We see clearly here the intimate connection between the phenomenon of shame and the nature of the person. The person is its own master (sui juris); no-one else except God the Creator has or can have any proprietorial right in relation to it. It is its own property, it has the power of self determination, and no-one can encroach upon its independence. No-one can take possession of the person unless the person permits this, makes a gift of itself in love. This objective inalienability (alteri incommunicabilitas) and inviolability of the person finds expression precisely in the experience of sexual shame. The experience of shame is a natural reflection of the essential nature of the person. [Emphasis in the original]
A little later in the text, Wojtyla reminds us that one reason for sexual modesty is the "realization that a person of the other sex must not be regarded (even in one's private thoughts) as an object of use."

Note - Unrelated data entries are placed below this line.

(** Extending a chain by an event whose parent it holds. *)
Lemma extend_chain_ok h c ev : NoDup (te_id <$> h) -> chain_ok h c -> In ev h -> parent_ok h ev ->
  te_causal_parent ev <> 0 -> te_causal_parent ev ∈ ch_event_ids c -> chain_ok h (extend_chain c ev).
Proof.
  intros Hnd (evs & H) Hev Hp H0 Hin. destruct H as [Hids Hne Hpushed Hproc Hpar Hs [es [Hes1 Hes2]] Hl [el [Hel1 Hel2]]].
  rewrite Hids in Hin. apply list_elem_of_fmap in Hin as (p & Hpid & Hpin%list_elem_of_In).
  assert (Hsame : te_process_id p = te_process_id ev).
  { destruct Hp as [|(q & Hq & Hqid & <-)]; [done|]. f_equal.
    apply (NoDup_fmap_elem te_id h); [done|by apply Hpushed|done|congruence]. }
  destruct (max_stage_spec (ch_max_stage c) (te_stage ev)) as (S1 & S2 & S3).
  destruct (max_level_cases (ch_max_level c) (te_level ev)) as (L1 & L2 & L3).
  exists (evs ++ [ev]). split; cbn.
  - by rewrite fmap_app, Hids.
  - by destruct evs.
  - intros e [He| ->]%in_snoc; auto.
  - assert (Ha : forall e, In e (evs ++ [ev]) -> te_process_id e = te_process_id p).
    { intros e [He| ->]%in_snoc; [by apply Hproc|done]. }
    intros e e' He He'. by rewrite (Ha e He), (Ha e' He').
  - intros i e He. apply lookup_app_Some in He as [He|[Hlen He]].
    + destruct (Hpar i e He) as (j & q & Hj & Hq & Hid). exists j, q. split_and!; try done. by apply lookup_app_l_Some.
    + apply list_elem_of_In, list_elem_of_lookup in Hpin as [j Hj]. pose proof (lookup_lt_Some _ _ _ Hj) as Hlt.
      assert (e = ev) as -> by (destruct (S i - length evs)%nat; by simplify_eq/=).
      exists j, p. split; [lia|]. split; [by apply lookup_app_l_Some|done].
  - intros e [He| ->]%in_snoc; [|done]. specialize (Hs e He). lia.
  - destruct S3 as [-> | ->]; [exists es; rewrite in_snoc; auto|exists ev; rewrite in_snoc; auto].
  - intros e [He| ->]%in_snoc; [|done]. specialize (Hl e He). lia.
  - destruct L3 as [-> | ->]; [exists el; rewrite in_snoc; auto|exists ev; rewrite in_snoc; auto].
Qed.

Lemma extend_first_spec ev chains chains' : extend_first chains ev = Some chains' ->
  exists l c r, chains = l ++ c :: r /\ te_causal_parent ev ∈ ch_event_ids c /\ chains' = l ++ extend_chain c ev :: r.
Proof.
  revert chains'. induction chains as [|c chains IH]; intros chains'; cbn [extend_first]; [done|].
  destruct (bool_decide_reflect (te_causal_parent ev ∈ ch_event_ids c)) as [Hin|_].
  - intros [= <-]. by exists [], c, chains.
  - destruct (extend_first chains ev) as [cs|]; [|done]. intros [= <-]. destruct (IH cs eq_refl) as (l & c' & r & -> & H & ->).
    by exists (c :: l), c', r.
Qed.

(** ** The invariant *)

Lemma in_updating fs ev : In ev (updating fs) <-> In (Updating ev) fs.
Proof.
  unfold updating. rewrite <- list_elem_of_In, list_elem_of_omap, <- list_elem_of_In. split.
  - by intros ([e|e|e] & H & [= ->]).
  - intros H. by exists (Updating ev).
Qed.

#[local] Instance unpushed_perm : Proper ((≡ₚ) ==> (≡ₚ)) unpushed.
Proof. intros fs fs' H. unfold unpushed. by rewrite H. Qed.
#[local] Instance updating_perm : Proper ((≡ₚ) ==> (≡ₚ)) updating.
Proof. intros fs fs' H. unfold updating. by rewrite H. Qed.

(** The ids the chains and the flights hold, up to their order. *)
Definition chain_ids (chains : list CausalChain) : list Z := mjoin (ch_event_ids <$> chains).

Lemma chain_ids_app l k : chain_ids (l ++ k) = chain_ids l ++ chain_ids k.
Proof. unfold chain_ids. by rewrite fmap_app, join_app. Qed.

Lemma chain_ids_cons c k : chain_ids (c :: k) = ch_event_ids c ++ chain_ids k.
Proof. done. Qed.

Lemma chain_ids_extend l c r ev : chain_ids (l ++ extend_chain c ev :: r) ≡ₚ te_id ev :: chain_ids (l ++ c :: r).
Proof.
  rewrite !chain_ids_app, !chain_ids_cons. cbn [extend_chain ch_event_ids].
  replace (chain_ids l ++ (ch_event_ids c ++ [te_id ev]) ++ chain_ids r)
    with ((chain_ids l ++ ch_event_ids c) ++ te_id ev :: chain_ids r) by (by rewrite <- !app_assoc).
  by rewrite <- Permutation_middle, app_assoc.
Qed.

Lemma chain_ids_pushed h chains id : Forall (chain_ok h) chains -> In id (chain_ids chains) -> In id (te_id <$> h).
Proof.
  intros H. induction H as [|c chains (evs & Hc) _ IH]; [done|]. rewrite chain_ids_cons.
  intros [Hid|Hid]%in_app_or; [|by apply IH]. rewrite (co_ids _ _ _ Hc) in Hid.
  apply list_elem_of_In, list_elem_of_fmap in Hid as (e & -> & He%list_elem_of_In).
  apply list_elem_of_In, list_elem_of_fmap. exists e. split; [done|]. apply list_elem_of_In. by apply (co_pushed _ _ _ Hc).
Qed.

Lemma detect_chains events now chains h : Forall (chain_ok h) chains ->
  Forall (chain_ok h) (fst <$> (detect_chain events now <$> chains)) /\
  chain_ids (fst <$> (detect_chain events now <$> chains)) = chain_ids chains.
Proof.
  intros H. induction H as [|c chains (evs & Hc) _ [IH1 IH2]]; [done|]. cbn [fmap list_fmap].
  assert (E : chain_ok h (detect_chain events now c).1 /\ ch_event_ids (detect_chain events now c).1 = ch_event_ids c).
  { unfold detect_chain. destruct (_ && _); (split; [|done]); exists evs; destruct Hc; by split. }
  destruct E as [E1 E2]. split; [by constructor|]. rewrite !chain_ids_cons. by rewrite E2, IH2.
Qed.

It's not enough that I don't act out my objectivizing of the other; I must refrain from even thinking of him in that way. As I see it, this corresponds to the responsibility not to form opinions about what others should do in prudential matters. It belongs to the nature of the person that he has a inward, spiritual terrain that is exclusively his own, for which he is responsible, and about which we are entirely unentitled to judge. If we do judge, we commit an impertinence. And, worse, we may make that person's task of judging well and properly much harder and more complicated than it ought to have been.
The second thing I read was an essay on Simone Weil by Marie Meaney, which is not yet published. (We mean to publish it soon!) It included a paragraph on Weil's analysis of the problem of force, which has plagued human relations since the fall.
Force unfortunately does not only affect human beings in terms of their external (and often internal liberty), but also in the way they read the universe. Lecture, reading, was an idea Weil was in the process of developing, but was unable to complete. We tend to read the universe like others do, are pressured unwittingly into this common reading by current ideologies and/or by a tyrant who imposes his vision on us; or, if we have force on our side, we will make others read reality the way we want them through manipulation, peer-pressure etc. We tend to categorize others and reality as a whole according to our hard-hearted prejudices. However, it takes a non-lecture (a non-reading), a stepping back, a withholding of judgment to achieve an adequate and just perception of reality. This is not merely an epistemological question, but means embracing the Cross; for it implies, for example, not holding the other responsible for his affliction and thus sharing in his pain; it means not judging another though he may be extremely annoying; it means humbly acknowledging one’s limitations and letting oneself be stripped of one’s fantasies, when we prefer to live “in a dream world populated by our fictions”; it means letting go of our idols which cover up the emptiness inside of us. It implies sanctity, the ultimate revelation of the supernatural within a mere human being. In the final analysis, the answer to what Weil’s diagnosed as a deep spiritual crisis of her time was personal conversion, or retournement, as she preferred to say. Therefore she thought that the world desperately needed saints, like a plague-stricken city needs doctors.
Jules could add a beautiful passage from Guardini about how the first act of love is not a moving toward but a stepping back.